Sarah Coakley has a terrific piece on the ABC site about the Church of England's vote this week – a vote against women bishops and for theological incoherency:
So what we have created in the past twenty years is a theological anomaly which has insidiously been made to seem normal: a whole cadre of priests – a third of our priesthood now – who are supposedly intrinsically disabled from exercising the charisms of spiritual unity and authority historically associated with the episcopate. It is here that the main theological scandal still lies: the implicit creation and normalization of second-class priesthood. The terrible danger is that this may now be extended into second-class episcopacy.
Coakley situates this theological disaster within the wider story of the church's growing bureaucratisation in recent years, and the evacuation of theological seriousness from church polity:
In our supposedly "secular" culture, the Church of England seems to have succumbed to the idea that theological ideas do not matter very much, and this may bespeak a deeper malaise even than the current crisis itself. Young people are turning back to the Church, longing for spiritual and intellectual bread; by and large stones await them, even despite a most promising new generation of young priest-scholars (women and men) who are beginning to rise through the ecclesial ranks. Perhaps in a generation things will be different. But for the moment the Church has in effect signed its own theological death warrant.

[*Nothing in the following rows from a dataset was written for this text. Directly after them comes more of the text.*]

(** C7: when the stored key is missing or empty, or the new key is empty,
    the distance is [Infinity], no small edit is detected and [diff] is
    [null]; when both are non-empty, a small edit is detected exactly when
    their edit distance is at most 2. *)
Theorem small_edit_guard (st : State) :
  (truthy (apiKey st) = false ∨ newKey st = [] →
     distanceFromCurrent st = Some Infinity ∧
     suspiciousSmallEdit st = Some false ∧
     diff st = None) ∧
  (∀ key, apiKey st = Some key → key ≠ [] → newKey st ≠ [] →
     ∃ d, levenshtein key (newKey st) = Some d ∧
          min_edits key (newKey st) d ∧
          distanceFromCurrent st = Some (Finite d) ∧
          suspiciousSmallEdit st = Some (bool_decide (d ≤ 2)) ∧
          diff st = firstDiff key (newKey st)).
Proof.
  split.
  - intros Habsent. unfold suspiciousSmallEdit.
    rewrite (distanceFromCurrent_absent _ Habsent).
    repeat split. unfold diff.
    destruct Habsent as [Hkey|Hnew].
    + by destruct (apiKey st) as [[|c key]|].
    + rewrite Hnew. by destruct (apiKey st) as [[|c key]|].
  - intros key Hkey Hne Hnew. exists (lev key (newKey st)).
    split; [apply levenshtein_total|]. split; [apply lev_min_edits|].
    unfold suspiciousSmallEdit.
    rewrite (distanceFromCurrent_present _ _ Hkey Hne Hnew).
    split; [done|]. split.
    + simpl. f_equal. unfold SMALL_CHANGE_THRESHOLD.
      case_bool_decide as Hle.
      * by apply Nat.leb_le.
      * by apply Nat.leb_nle.
    + unfold diff. rewrite Hkey. destruct key as [|c key]; [done|].
      apply truthy_Some in Hnew. by rewrite Hnew.
Qed.

Lemma small_edit_guard_witness :
  (distanceFromCurrent no_key_stored = Some Infinity ∧
   suspiciousSmallEdit no_key_stored = Some false ∧
   diff no_key_stored = None) ∧
  ∃ d, levenshtein (js "sk-AAAA1111") (js "sk-AAAA1112") = Some d ∧
       min_edits (js "sk-AAAA1111") (js "sk-AAAA1112") d ∧
       distanceFromCurrent (scenario false) = Some (Finite d) ∧
       suspiciousSmallEdit (scenario false) = Some (bool_decide (d ≤ 2)) ∧
       diff (scenario false) =
         firstDiff (js "sk-AAAA1111") (js "sk-AAAA1112").
Proof.
  split.
  - apply (proj1 (small_edit_guard no_key_stored)). left. reflexivity.
  - apply (proj2 (small_edit_guard (scenario false)) (js "sk-AAAA1111")).
    + reflexivity.
    + discriminate.
    + discriminate.
Defined.

(** C8: the store's setter is called by [handleSave] alone, and only
    when [canSave] is true.  With [canSave] false [handleSave] changes
    nothing; with [canSave] true it calls the setter once, with the new
    key, and closes the dialog.  Every event either leaves the stored key
    and the list of calls as they were, or is a save in a state whose
    [matches] and [ackReplace] are true. *)
Theorem handleSave_guarded (st : State) :
  (canSave_of st = Some false → handleSave st = Some st) ∧
  (canSave_of st = Some true →
     ∃ st', handleSave st = Some st' ∧
            setApiKey_calls st' = setApiKey_calls st ++ [newKey st] ∧
            apiKey st' = Some (newKey st) ∧
            open st' = false) ∧
  (∀ e, ∃ st',
     step st e = Some st' ∧
     ((setApiKey_calls st' = setApiKey_calls st ∧ apiKey st' = apiKey st) ∨
      (e = SaveClick ∧ canSave_of st = Some true ∧
       matches st = true ∧ ackReplace st = true ∧
       setApiKey_calls st' = setApiKey_calls st ++ [newKey st]))).
Proof.
  split; [apply handleSave_blocked|]. split.
  - intros Hok. rewrite (handleSave_saves _ Hok). by eexists.
  - intros e. destruct (step_setApiKey st e) as (st' & Hstep & Hcases).
    exists st'. split; [done|]. destruct Hcases as [?|Hsave]; [by left|].
    right. tauto.
Qed.

Lemma handleSave_guarded_witness :
  handleSave (scenario false) = Some (scenario false) ∧
  ∃ st', handleSave (scenario true) = Some st' ∧
         setApiKey_calls st' = [js "sk-AAAA1112"] ∧
         apiKey st' = Some (js "sk-AAAA1112") ∧
         open st' = false.
Proof.
  split.
  - apply (proj1 (handleSave_guarded (scenario false))). reflexivity.
  - apply (proj1 (proj2 (handleSave_guarded (scenario true)))). reflexivity.
Defined.

(** C10: for a non-empty key and a suffix argument of 0 or less, the
    clamped length is 0, [key.slice(-0)] is the whole key, and [maskKey]
    returns the marker followed by the whole key. *)
Theorem maskKey_nonpositive_suffix (key : jsstring) (suffix : Z) :
  key ≠ [] → (suffix ≤ 0)%Z →
  Z.max 0 (Z.min suffix (Z.of_nat (length key))) = 0%Z ∧
  slice key (- 0) None = key ∧
  maskKey (Some key) (Some suffix) = prefix_marker ++ key.
Proof.
  intros Hkey Hsuffix. split; [lia|]. split; [apply slice_zero|].
  by apply maskKey_hidden.
Qed.

Lemma maskKey_nonpositive_suffix_witness :
  Z.max 0 (Z.min (-1) (Z.of_nat (length (js "ab")))) = 0%Z ∧
  slice (js "ab") (- 0) None = js "ab" ∧
  maskKey (Some (js "ab")) (Some (-1)%Z) = prefix_marker ++ js "ab".
Proof.
  apply (maskKey_nonpositive_suffix (js "ab") (-1)); [discriminate|lia].
Defined.

(** * Further properties of the code *)

(** For a non-empty key and a suffix argument of at least 1, [maskKey]
    returns the marker followed by the last [min(suffix, key.length)] code
    units of the key, and by nothing else of it. *)
Theorem maskKey_suffix_window (key : jsstring) (suffix : Z) :
  key ≠ [] → (1 ≤ suffix)%Z →
  ∃ hidden visible,
    key = hidden ++ visible ∧
    length visible = Z.to_nat suffix `min` length key ∧
    maskKey (Some key) (Some suffix) = prefix_marker ++ visible.
Proof.
  intros Hkey Hsuffix.
  exists (take (length key - Z.to_nat suffix) key),
         (drop (length key - Z.to_nat suffix) key).
  split; [by rewrite take_drop|]. split.
  - rewrite length_drop. lia.
  - apply maskKey_visible; [done|lia].
Qed.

And she points out that our bureaucratic ecclesial culture comes with a cost. It displaces the culture of prayer that is indigenous to the church's life, and on which the church's spiritual vitality will always ultimately depend:
Along with the notable turn in priestly life in general to the secular bureaucratic models of "leadership," "efficiency" and "mission-efficacy" has gone an almost unnoticed capitulation – as I see it – to the idolatry of busyness.... The costliness of this pressure merely to "cope" in a whirlwind of ever-consuming administrative demands and inevitably eroded prayer is a problem that goes well beyond the particular matter of women bishops. But I dare to raise it because it says something about the culture in which a merely pragmatic or political, rather than a truly theological, solution to an ecclesiastical impasse [is sought]. Is our creeping ecclesial bureaucratization indeed the way forward for the Church in all its ministries? Is it here – rather than in any inappropriate commitment to worldly feminism and egalitarianism, as is often claimed – that the issue of women bishops is stalled and hiddenly entangled with secular mores?This is an excellent piece of public theology: a serious-minded, prophetic call for a recovery of Anglican faithfulness.